*** Material to process Section Begins ***

Lemma find_fragment_spec k n out :
  (k < List.length (n_text n))%nat → (k ≤ List.length out)%nat →
  (∀ s, s ∈ find_fragment k n out → ∃ j, fragment (n_text n) out j ∧
     s = {| s_start := List.length out - j; s_end := List.length out; s_label := n_label n |}) ∧
  (∀ j, (j ≤ k)%nat → fragment (n_text n) out j → ∃ s, s ∈ find_fragment k n out ∧
     (s_start s ≤ List.length out - j)%nat ∧ s_end s = List.length out).
Proof.
  induction k as [|k IH]; intros Hk Ho; cbn [find_fragment].
  - split; [by intros s ?%elem_of_nil|]. intros j Hj (? & _). lia.
  - case_bool_decide as Hf.
    + split.
      * intros s ->%list_elem_of_singleton. exists (S k). split; [|done]. split; [lia|done].
      * intros j Hj Hfr. eexists. split; [by apply list_elem_of_singleton|]. simpl. lia.
    + destruct IH as [Hs Hc]; [lia..|]. split; [done|]. intros j Hj Hfr. apply Hc; [|done].
      destruct (decide (j = S k)) as [->|]; [|lia]. by destruct Hfr as (_ & _ & ?).
Qed.

Definition covers (s : span) (i : nat) : Prop := (s_start s ≤ i < s_end s)%nat.

(** The position [i] of the output belongs to an occurrence of a variant of a
    value, or to a cut-off one at the end. *)
Definition secret_at (values : gmap string string) (out : list ascii) (cut : bool) (i : nat) : Prop :=
  ∃ name variant, injected values name variant ∧
    ((∃ a, list_ascii_of_string variant `prefix_of` drop a out ∧
        (a ≤ i < a + List.length (list_ascii_of_string variant))%nat) ∨
     cut = true ∧ ∃ k, fragment (list_ascii_of_string variant) out k ∧ (List.length out - k ≤ i < List.length out)%nat).

(** A span starts where a variant of the value that its label names occurs, or
    where a cut-off one begins. *)
Definition span_ok (values : gmap string string) (out : list ascii) (cut : bool) (s : span) : Prop :=
  (s_start s < s_end s ≤ List.length out)%nat ∧
  ∃ name variant, injected values name variant ∧ s_label s = label_of name ∧
    (list_ascii_of_string variant `prefix_of` drop (s_start s) out ∨
     cut = true ∧ fragment (list_ascii_of_string variant) out (List.length out - s_start s)).

Lemma injected_length values name variant :
  injected values name variant → (8 ≤ List.length (list_ascii_of_string variant))%nat.
Proof.
  intros (value & _ & _ & Hl). unfold slen, minNeedle in Hl.
  assert (Hs : String.length variant = List.length (list_ascii_of_string variant)).
  { clear Hl. induction variant as [|c v IH]; [done|]. cbn. by rewrite IH. }
  lia.
Qed.
Lemma same_phase s s' p : same_flags s s' → exposed s' = exposed s → phase_ok p s → phase_ok p s'.
Proof.
  intros Hs He. destruct p as [| | | | | |t v r|t r|t r| | |]; cbn [phase_ok]; rewrite ?He; try naive_solver eauto with flags.
  destruct r; naive_solver eauto with flags.
Qed.

Lemma same_flags_intro s g g' h x :
  authority s = Some g → g_blocked g' = g_blocked g → (g_closed g = true → g_closed g' = true) →
  same_flags s {| authority := Some g'; disk := disk s; holder := h; exposed := x |}.
Proof. intros Ha Hb Hc. split; [done|]. intros g'' [= <-]. eauto. Qed.

Section Kept.
Context {origins : Origins}.

Lemma guarded_blocked s g : guarded s → authority s = Some g → Blocked g = true.
Proof. intros (_ & _ & Hb) Ha. unfold Blocked. by rewrite (Hb g Ha). Qed.

(** A step of a running process other than the start of an observation. *)
Lemma system_ok_moves past e s s' g g' :
  Z.of_nat (List.length past) < 2 ^ 64 - 1 → system_ok past s →
  authority s = Some g → authority s' = Some g' → moves g g' → (∀ id, e ≠ Started id) →
  (exposed s' = true → guarded s') → (∀ p, holder s' = Some p → phase_ok p s') → system_ok ((e, s') :: past) s'.
Proof.
  intros Hlen [Hg _ _] Ha Ha' Hm He Hexp Hph. split; [|done|done].
  intros g'' E. rewrite Ha' in E. simplify_eq. apply (gate_ok_moves past e s' g); [done|by apply Hg|done|done|].
  intros Hb. destruct (exposed s') eqn:E; [|done]. rewrite (guarded_blocked s' g'') in Hb; [done|by apply Hexp|done].
Qed.

(** One that leaves the flags and does not expose anything. *)
Lemma system_ok_same past e s s' g g' :
  Z.of_nat (List.length past) < 2 ^ 64 - 1 → system_ok past s →
  authority s = Some g → authority s' = Some g' → moves g g' → (∀ id, e ≠ Started id) →
  same_flags s s' → (exposed s' = true → exposed s = true) → (∀ p, holder s' = Some p → phase_ok p s') →
  system_ok ((e, s') :: past) s'.
Proof.
  intros Hlen Hok Ha Ha' Hm He Hsame Hexp Hph. eapply system_ok_moves; [done|done|exact Ha|exact Ha'|done|done| |done].
  intros Hx%Hexp. eapply same_guarded; [done|]. by apply (so_exposed _ _ Hok).
Qed.

Lemma set_flags_moves g g' :
  g_epoch g' = g_epoch g → g_pending g' = g_pending g → Blocked g' = Blocked g → moves g g'.
Proof. intros He Hp Hb. split; [left; by rewrite Hb|]. rewrite Hp. eauto. Qed.

Ltac quiet g := eapply (system_ok_same _ _ _ _ g); [done|done|done|done|
  first [apply moves_refl|by apply set_flags_moves]|done|by apply (same_flags_intro _ g)|done|].

Lemma fill_step_ok past s e s' :
  Z.of_nat (List.length past) < 2 ^ 64 - 1 → system_ok past s → step s e s' → system_ok ((e, s') :: past) s'.
Proof.
  intros Hlen Hok Hstep. pose proof (so_phase _ _ Hok) as Hph. pose proof (so_exposed _ _ Hok) as Hexp.
  destruct Hstep as [s Hno|s after Hdur|s g id g' Ha Hst|s g id o captured done_ result g' Ha Hp Hfin|s g t Ha Hh Hv
    |s g t Ha Hh|s g t outcome ok d g' Ha Hh Hb|s g t validated Ha Hh|s g t Ha Hh|s g t read live Ha Hh Hlive
    |s g t value Ha Hh|s g t filled live Ha Hh Hlive|s g t receipt destroyed Ha Hh|s g t receipt Ha Hh
    |s g t receipt outcome ok d g' Ha Hh Hr|s g t receipt Ha Hh|s g Ha Hh|s g Ha Hh|s g destroyed live Ha Hh
    |s g outcome ok d g' Ha Hh Hr|s g Ha Hl|s g Ha Hc Hh].
  - split; [|intros Hx; destruct (Hexp Hx) as (Hl & Hd & _); split_and!; [done|done|by intros g' [= <-]]|done].
    intros g' [= <-]. split; [cbn; lia|]. intros i o Hi. cbn in Hi. by apply lookup_empty_Some in Hi.
  - split; [done| |done]. intros Hx. destruct (Hexp Hx) as (_ & Hd & _). rewrite Hd in Hdur.
    destruct Hdur as [|[= <-]]; [done|]. by split_and!.
  - assert (Hx : exposed s = false).
    { destruct (exposed s) eqn:Ex; [|done]. pose proof (guarded_blocked _ _ (Hexp eq_refl) Ha) as Hb.
      unfold observe_start in Hst. by rewrite Hb in Hst. }
    pose proof (so_gate _ _ Hok g Ha) as Hg.
    assert (Hflags : g_blocked g' = g_blocked g ∧ g_closed g' = g_closed g)
      by (unfold observe_start in Hst; destruct (Blocked g); [done|]; by injection Hst as _ <-).
    split; cbn [authority exposed holder].
    + intros g'' [= <-]. eapply gate_ok_start; [exact Hg|exact Hst|exact Hx].
    + by rewrite Hx.
    + intros p Hp. apply (same_phase s); [|done|by apply Hph]. apply (same_flags_intro _ g); [done|apply Hflags|].
      by destruct Hflags as [_ ->].
  - replace g' with (observe_finish id o captured done_ g).2 by by rewrite Hfin.
    eapply (system_ok_same _ _ _ _ g); [done|done|done|done|apply finish_moves|done|by apply (same_flags_intro _ g)|done|].
    intros p Hp'. apply (same_phase s); [by apply (same_flags_intro _ g)|done|by apply Hph].
  - quiet g. by intros p [= <-].
  - quiet g. by intros p [= <-].
  - replace g' with (begin outcome (disk s) g).2 by by rewrite Hb.
    assert (Hpost : (exposed s = true → guarded {| authority := Some (begin outcome (disk s) g).2; disk := d;
        holder := Some (if ok then Begun t else Returning t RECOVERY_REQUIRED); exposed := exposed s |}) ∧
      (ok = true → exposed s = false)).
    { rewrite Hb. cbn [snd]. split.
      - intros Hx. pose proof (guarded_blocked _ _ (Hexp Hx) Ha) as Hbl. destruct ok; [apply begin_guards in Hb as [Hb _]; congruence|].
        apply begin_fails in Hb as [_ Hb]. destruct (Hb Hbl) as [-> ->]. destruct (Hexp Hx) as (? & ? & Hbb).
        split_and!; [done|done|]. intros g' [= <-]. by apply Hbb.
      - intros ->. apply begin_guards in Hb as (Hbl & _). destruct (exposed s) eqn:Hx; [|done].
        by rewrite (guarded_blocked _ _ (Hexp eq_refl) Ha) in Hbl. }
    destruct Hpost as [Hpost Hfresh].
    eapply (system_ok_moves _ _ _ _ g); [done|done|done|done|apply begin_moves|done|done|].
    intros p [= <-]. rewrite Hb. destruct ok.
    + apply begin_guards in Hb as (_ & Hbl & Hl & Hd). split; [|by apply Hfresh]. split_and!; [done|done|by intros g'' [= <-]].
    + apply begin_fails in Hb as [Hb _]. by intros g'' [= <-].
  - quiet g. specialize (Hph _ Hh) as [Hgd Hx]. intros p [= <-].
    assert (guarded {| authority := Some g; disk := disk s; holder := Some (after_validate t validated); exposed := exposed s |})
      by (eapply same_guarded; [by apply (same_flags_intro _ g)|done]). by destruct validated.
  - quiet g. specialize (Hph _ Hh) as [Hgd Hx]. intros p [= <-].
    split_and!; [eapply same_guarded; [by apply (same_flags_intro _ g)|done]|done|done].
  - quiet g. specialize (Hph _ Hh) as [Hgd Hx]. intros p [= <-].
    assert (guarded {| authority := Some g; disk := disk s; holder := Some (after_read t read live); exposed := exposed s |})
      by (eapply same_guarded; [by apply (same_flags_intro _ g)|done]).
    unfold after_read in *. destruct read; [|done|done]. by destruct (live && usable a).
  - specialize (Hph _ Hh) as [Hgd Hx].
    assert (Hgd' : guarded {| authority := Some g; disk := disk s; holder := Some (Filling t); exposed := true |})
      by (eapply same_guarded; [by apply (same_flags_intro _ g)|done]).
    eapply (system_ok_moves _ _ _ _ g); [done|done|done|done|apply moves_refl|done|done|by intros p [= <-]].
  - quiet g. specialize (Hph _ Hh). intros p [= <-].
    split_and!; [eapply same_guarded; [by apply (same_flags_intro _ g)|done]| |done]. by destruct filled as [[]| |], live.
  - specialize (Hph _ Hh) as (Hgd & Hr & _).
    eapply (system_ok_same _ _ _ _ g); [done|done|done|done|apply moves_refl|done|by apply (same_flags_intro _ g)| |].
    { cbn. intros Hx. by apply andb_true_iff in Hx as [Hx _]. }
    intros p [= <-]. destruct (is_Returns destroyed).
    + split_and!; [|done|by cbn; rewrite andb_false_r]. intros g' [= <-]. by apply Hgd.
    + intros g' [= <-]. by apply (guarded_blocked s).
  - quiet g. specialize (Hph _ Hh) as (Hgd & Hr & Hx). intros p [= <-].
    split_and!; [intros g' [= <-]; by apply Hgd|done|by apply Hx].
  - specialize (Hph _ Hh) as (Hbl & Hne & Hx).
    replace g' with (resume outcome (disk s) g).2 by by rewrite Hr.
    eapply (system_ok_moves _ _ _ _ g); [done|done|done|done|apply resume_moves|done|by cbn; rewrite Hx|].
    intros p [= <-]. rewrite Hr. destruct ok.
    + apply resume_opens in Hr as [Hopen ->].
      assert (reopened {| authority := Some g'; disk := {| latch := false; durable := Some false |};
        holder := Some (Returning t receipt); exposed := exposed s |}) by (split; [done|by intros g'' [= <-]]).
      by destruct receipt.
    + apply resume_fails in Hr as ->. intros g'' [= <-]. unfold Blocked. by rewrite (Hbl g Ha).
  - quiet g. done.
  - quiet g. by intros p [= <-].
  - quiet g. destruct (Blocked g); [by intros p [= <-]|done].
  - eapply (system_ok_same _ _ _ _ g); [done|done|done|done|apply moves_refl|done|by apply (same_flags_intro _ g)| |].
    { cbn. intros Hx. by apply andb_true_iff in Hx as [Hx _]. }
    unfold ok. destruct (is_Returns destroyed && live); [|done]. intros p [= <-]. cbn. by rewrite andb_false_r.
  - specialize (Hph _ Hh). cbn in Hph. replace g' with (resume outcome (disk s) g).2 by by rewrite Hr.
    eapply (system_ok_moves _ _ _ _ g); [done|done|done|done|apply resume_moves|done|by cbn; rewrite Hph|done].
  - eapply (system_ok_same _ _ _ _ g); [done|done|done|done|apply close_moves|done|by apply (same_flags_intro _ g)|done|].
    intros p Hp'. apply (same_phase s); [by apply (same_flags_intro _ g)|done|by apply Hph].
  - quiet g. done.
Qed.
End Kept.

(** ** What follows *)

Section Safety.
Context {origins : Origins}.

Lemma run_prefix start past newer e s older :
  run start past → past = newer ++ (e, s) :: older → run start older ∧ step (now start older) e s ∧
  (List.length older < List.length past)%nat.
Proof.
  intros Hrun ->. induction newer as [|x newer IH]; inversion Hrun; subst.
  - split_and!; [done|done|cbn; lia].
  - destruct IH as (? & ? & ?); [done|]. split_and!; [done|done|cbn; lia].
Qed.

Lemma run_ok latched past :
  run (initial latched) past → Z.of_nat (List.length past) < 2 ^ 64 → system_ok past (now (initial latched) past).
Proof.
  intros Hrun. induction Hrun as [|past e s Hrun IH Hstep]; intros Hlen; [by split|].
  cbn [List.length] in Hlen. apply (fill_step_ok _ (now (initial latched) past)); [lia|apply IH; lia|done].
Qed.

(** C10: nothing observed overlaps a fill.  Over every interleaving of
    observations, fills, recoveries and closings, with any failures of the
    driver and the file system and any crashes and restarts, an observation that
    is returned to its caller was taken while no page could show a filled value:
    not at its start, not at its end, and not in between. *)
Theorem observations_never_overlap_fills latched past newer id bytes s older :
  run (initial latched) past → Z.of_nat (List.length past) < 2 ^ 64 →
  past = newer ++ (Finished id (Value bytes), s) :: older →
  exposed_since id ((Finished id (Value bytes), s) :: older) = false.
Proof.
  intros Hrun Hlen Hp. destruct (run_prefix _ _ _ _ _ _ Hrun Hp) as (Hrun' & Hstep & Hshort).
  destruct (run_ok _ _ Hrun') as [Hgate Hexp _]; [lia|].
  inversion Hstep as [| | |s0 g id' o captured done_ result g' Ha Hpend Hfin| | | | | | | | | | | | | | | | | |]; subst.
  unfold observe_finish in Hfin. injection Hfin as Hres Hg'.
  destruct (Blocked g) eqn:Hb; [done|]. destruct (Z.eqb_spec (o_epoch o) (g_epoch g)) as [Heq|]; [|done].
  destruct (Hgate g Ha) as [_ Hall]. destruct (Hall _ _ Hpend) as [_ Hsince].
  cbn [exposed_since exposed]. rewrite (Hsince Heq Hb), orb_false_r.
  destruct (exposed (now (initial latched) older)) eqn:Hx; [|done].
  rewrite (guarded_blocked _ g (Hexp eq_refl) Ha) in Hb. done.
Qed.

(** While a page may show a filled value the gate is shut.  No observation can
    start, neither in the running process, nor in one that opens the directory
    next, nor in one that opens it after a crash, whatever that left of the
    latch. *)
Theorem exposure_is_shut latched past :
  run (initial latched) past → Z.of_nat (List.length past) < 2 ^ 64 →
  let s := now (initial latched) past in
  exposed s = true →
  (∀ g, authority s = Some g → observe_start g = None) ∧
  observe_start (OpenGate (disk s)) = None ∧
  ∀ after, durable (disk s) = None ∨ durable (disk s) = Some after →
    observe_start (OpenGate {| latch := after; durable := Some after |}) = None.
Proof.
  intros Hrun Hlen s Hx. pose proof (run_ok _ _ Hrun Hlen) as [_ Hexp _]. specialize (Hexp Hx). fold s in Hexp. clearbody s.
  split_and!.
  - intros g Ha. unfold observe_start. by rewrite (guarded_blocked _ g Hexp Ha).
  - unfold observe_start, OpenGate, Blocked. cbn. by destruct Hexp as (-> & _).
  - destruct Hexp as (_ & -> & _). by intros after [|[= <-]].
Qed.

(** Where a fill was reported, one was tried. *)
Definition reported (p : phase) : option Target :=
  match p with
  | Cleanup t _ SUBMISSION_ATTEMPTED_CONTEXT_CLOSED | Resuming t SUBMISSION_ATTEMPTED_CONTEXT_CLOSED
  | Returning t SUBMISSION_ATTEMPTED_CONTEXT_CLOSED => Some t
  | _ => None
  end.

Definition tried (t : Target) (past : history) : Prop := ∃ e s, (e, s) ∈ past ∧ holder s = Some (Filling t).

Lemma reported_step s e s' p t :
  step s e s' → holder s' = Some p → reported p = Some t →
  holder s = Some (Filling t) ∨ ∃ p', holder s = Some p' ∧ reported p' = Some t.
Proof.
  intros Hstep Hp Hr.
  destruct Hstep; unfold after_validate, after_read, fill_receipt in *; cbn [holder] in Hp; try done; try (right; by exists p); simplify_eq/=; try done;
    repeat case_match; simplify_eq/=; try done; try (left; congruence);
    right; eexists; split; try eassumption; cbn; repeat case_match; simplify_eq/=; done.
Qed.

*** Material to process Section Ends ***

**Work instructions**. Exact reproduction of the lines from the top of the material through the line where "value, or to a cut-off one at the end. *)" appears is required, both boundary lines included, with no other output.

**Written answer**.
Lemma find_fragment_spec k n out :
  (k < List.length (n_text n))%nat → (k ≤ List.length out)%nat →
  (∀ s, s ∈ find_fragment k n out → ∃ j, fragment (n_text n) out j ∧
     s = {| s_start := List.length out - j; s_end := List.length out; s_label := n_label n |}) ∧
  (∀ j, (j ≤ k)%nat → fragment (n_text n) out j → ∃ s, s ∈ find_fragment k n out ∧
     (s_start s ≤ List.length out - j)%nat ∧ s_end s = List.length out).
Proof.
  induction k as [|k IH]; intros Hk Ho; cbn [find_fragment].
  - split; [by intros s ?%elem_of_nil|]. intros j Hj (? & _). lia.
  - case_bool_decide as Hf.
    + split.
      * intros s ->%list_elem_of_singleton. exists (S k). split; [|done]. split; [lia|done].
      * intros j Hj Hfr. eexists. split; [by apply list_elem_of_singleton|]. simpl. lia.
    + destruct IH as [Hs Hc]; [lia..|]. split; [done|]. intros j Hj Hfr. apply Hc; [|done].
      destruct (decide (j = S k)) as [->|]; [|lia]. by destruct Hfr as (_ & _ & ?).
Qed.

Definition covers (s : span) (i : nat) : Prop := (s_start s ≤ i < s_end s)%nat.

(** The position [i] of the output belongs to an occurrence of a variant of a
    value, or to a cut-off one at the end. *)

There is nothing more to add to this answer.